Work order:
Would you please repeat the data exactly as given?

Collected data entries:
┌────────

(** X9.  A refused user-information field can leave its mark.  When the
    conformance block announces a number [u] of unused bits that is not 0,
    the decoding fails, yet the proposed conformance of the association
    has been overwritten: by then the local byte holds [u], the two reads
    that follow are not made, and the three bytes added up are [u] three
    times.  The PDU size of the client is not read. *)
Theorem user_info_decoder_failure_overwrites_proposal
  (state : csm_asso_state) (ber : csm_ber) (a : csm_array)
  (t l marker u : Z) (rest : list Z) :
  holds a (t :: l :: AXDR_INITIATE_REQUEST :: marker :: AXDR_TAG_NULL
             :: AXDR_TAG_NULL :: 6 :: 0x5F :: 0x1F :: 4 :: u :: rest) ->
  Z.land t 0x1F = BER_TYPE_OCTET_STRING -> l < 0x80 -> u <> 0 ->
  let r := acse_user_info_decoder state ber a in
  res_code r = CSM_ACSE_ERR
  /\ proposed_conformance (handshake (res_state r))
     = Z.shiftl u 16 + Z.shiftl u 8 + u
  /\ client_max_receive_pdu_size (handshake (res_state r))
     = client_max_receive_pdu_size (handshake state)
  /\ holds (res_array r) rest.
Proof.
  intros H Ht Hl Hu.
  assert (E : exists s' b' a',
             acse_user_info_decoder state ber a = (CSM_ACSE_ERR, s', b', a')
             /\ proposed_conformance (handshake s')
                = Z.shiftl u 16 + Z.shiftl u 8 + u
             /\ client_max_receive_pdu_size (handshake s')
                = client_max_receive_pdu_size (handshake state)
             /\ holds a' rest);
    [|destruct E as (s' & b' & a' & E0 & E1 & E2 & E3); cbv zeta; rewrite E0;
      split; [reflexivity|split; [exact E1|split; [exact E2|exact E3]]]].
  unfold acse_user_info_decoder.
  destruct (ber_decode_holds ber a t l _ H) as (a1 & E1 & H1 & _);
    [rewrite Ht; discriminate|lia|].
  rewrite E1. cbn [tag_id]. rewrite Ht.
  cbn [Z.eqb BER_TYPE_OCTET_STRING Pos.eqb].
  destruct (read_u8_holds a1 0 _ _ H1) as (a2 & E2 & H2 & _).
  rewrite E2. rewrite Z.eqb_refl.
  match goal with
  | |- context [csm_array_read_u8 a2 ?b] =>
      destruct (read_u8_holds a2 b _ _ H2) as (a3 & E3 & H3 & _)
  end.
  rewrite E3. unfold initiate_request_tail.
  destruct (axdr_rd_null_holds a3 _ _ H3) as (a4 & E4 & H4 & _).
  rewrite E4. unfold and_then. cbn [fst snd Z.eqb AXDR_TAG_NULL].
  destruct (axdr_rd_null_holds a4 _ _ H4) as (a5 & E5 & H5 & _).
  rewrite E5. cbn [fst snd Z.eqb AXDR_TAG_NULL]. unfold and_read_u8 at 1.
  match goal with
  | |- context [csm_array_read_u8 a5 ?b] =>
      destruct (read_u8_holds a5 b _ _ H5) as (a6 & E6 & H6 & _)
  end.
  rewrite E6. cbn [andb Z.eqb Pos.eqb].
  match goal with
  | |- context [csm_ber_decode ?b a6] =>
      destruct (ber_decode_holds_long b a6 0x5F 0x1F 4 _ H6)
        as (a7 & E7 & H7 & _); [reflexivity|lia|]
  end.
  rewrite E7. cbn [tag_tag tag_ext length_length Z.eqb Pos.eqb andb].
  unfold and_read_u8 at 1.
  match goal with
  | |- context [csm_array_read_u8 a7 ?b] =>
      destruct (read_u8_holds a7 b _ _ H7) as (a8 & E8 & H8 & _)
  end.
  rewrite E8. apply Z.eqb_neq in Hu. rewrite Hu. cbn [andb].
  unfold and_read_u8. cbv beta iota zeta.
  eexists; eexists; eexists. split; [reflexivity|].
  split; [reflexivity|]. split; [reflexivity|exact H8].
Qed.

└────────

Answer box:
(** X9.  A refused user-information field can leave its mark.  When the
    conformance block announces a number [u] of unused bits that is not 0,
    the decoding fails, yet the proposed conformance of the association
    has been overwritten: by then the local byte holds [u], the two reads
    that follow are not made, and the three bytes added up are [u] three
    times.  The PDU size of the client is not read. *)
Theorem user_info_decoder_failure_overwrites_proposal
  (state : csm_asso_state) (ber : csm_ber) (a : csm_array)
  (t l marker u : Z) (rest : list Z) :
  holds a (t :: l :: AXDR_INITIATE_REQUEST :: marker :: AXDR_TAG_NULL
             :: AXDR_TAG_NULL :: 6 :: 0x5F :: 0x1F :: 4 :: u :: rest) ->
  Z.land t 0x1F = BER_TYPE_OCTET_STRING -> l < 0x80 -> u <> 0 ->
  let r := acse_user_info_decoder state ber a in
  res_code r = CSM_ACSE_ERR
  /\ proposed_conformance (handshake (res_state r))
     = Z.shiftl u 16 + Z.shiftl u 8 + u
  /\ client_max_receive_pdu_size (handshake (res_state r))
     = client_max_receive_pdu_size (handshake state)
  /\ holds (res_array r) rest.
Proof.
  intros H Ht Hl Hu.
  assert (E : exists s' b' a',
             acse_user_info_decoder state ber a = (CSM_ACSE_ERR, s', b', a')
             /\ proposed_conformance (handshake s')
                = Z.shiftl u 16 + Z.shiftl u 8 + u
             /\ client_max_receive_pdu_size (handshake s')
                = client_max_receive_pdu_size (handshake state)
             /\ holds a' rest);
    [|destruct E as (s' & b' & a' & E0 & E1 & E2 & E3); cbv zeta; rewrite E0;
      split; [reflexivity|split; [exact E1|split; [exact E2|exact E3]]]].
  unfold acse_user_info_decoder.
  destruct (ber_decode_holds ber a t l _ H) as (a1 & E1 & H1 & _);
    [rewrite Ht; discriminate|lia|].
  rewrite E1. cbn [tag_id]. rewrite Ht.
  cbn [Z.eqb BER_TYPE_OCTET_STRING Pos.eqb].
  destruct (read_u8_holds a1 0 _ _ H1) as (a2 & E2 & H2 & _).
  rewrite E2. rewrite Z.eqb_refl.
  match goal with
  | |- context [csm_array_read_u8 a2 ?b] =>
      destruct (read_u8_holds a2 b _ _ H2) as (a3 & E3 & H3 & _)
  end.
  rewrite E3. unfold initiate_request_tail.
  destruct (axdr_rd_null_holds a3 _ _ H3) as (a4 & E4 & H4 & _).
  rewrite E4. unfold and_then. cbn [fst snd Z.eqb AXDR_TAG_NULL].
  destruct (axdr_rd_null_holds a4 _ _ H4) as (a5 & E5 & H5 & _).
  rewrite E5. cbn [fst snd Z.eqb AXDR_TAG_NULL]. unfold and_read_u8 at 1.
  match goal with
  | |- context [csm_array_read_u8 a5 ?b] =>
      destruct (read_u8_holds a5 b _ _ H5) as (a6 & E6 & H6 & _)
  end.
  rewrite E6. cbn [andb Z.eqb Pos.eqb].
  match goal with
  | |- context [csm_ber_decode ?b a6] =>
      destruct (ber_decode_holds_long b a6 0x5F 0x1F 4 _ H6)
        as (a7 & E7 & H7 & _); [reflexivity|lia|]
  end.
  rewrite E7. cbn [tag_tag tag_ext length_length Z.eqb Pos.eqb andb].
  unfold and_read_u8 at 1.
  match goal with
  | |- context [csm_array_read_u8 a7 ?b] =>
      destruct (read_u8_holds a7 b _ _ H7) as (a8 & E8 & H8 & _)
  end.
  rewrite E8. apply Z.eqb_neq in Hu. rewrite Hu. cbn [andb].
  unfold and_read_u8. cbv beta iota zeta.
  eexists; eexists; eexists. split; [reflexivity|].
  split; [reflexivity|]. split; [reflexivity|exact H8].
Qed.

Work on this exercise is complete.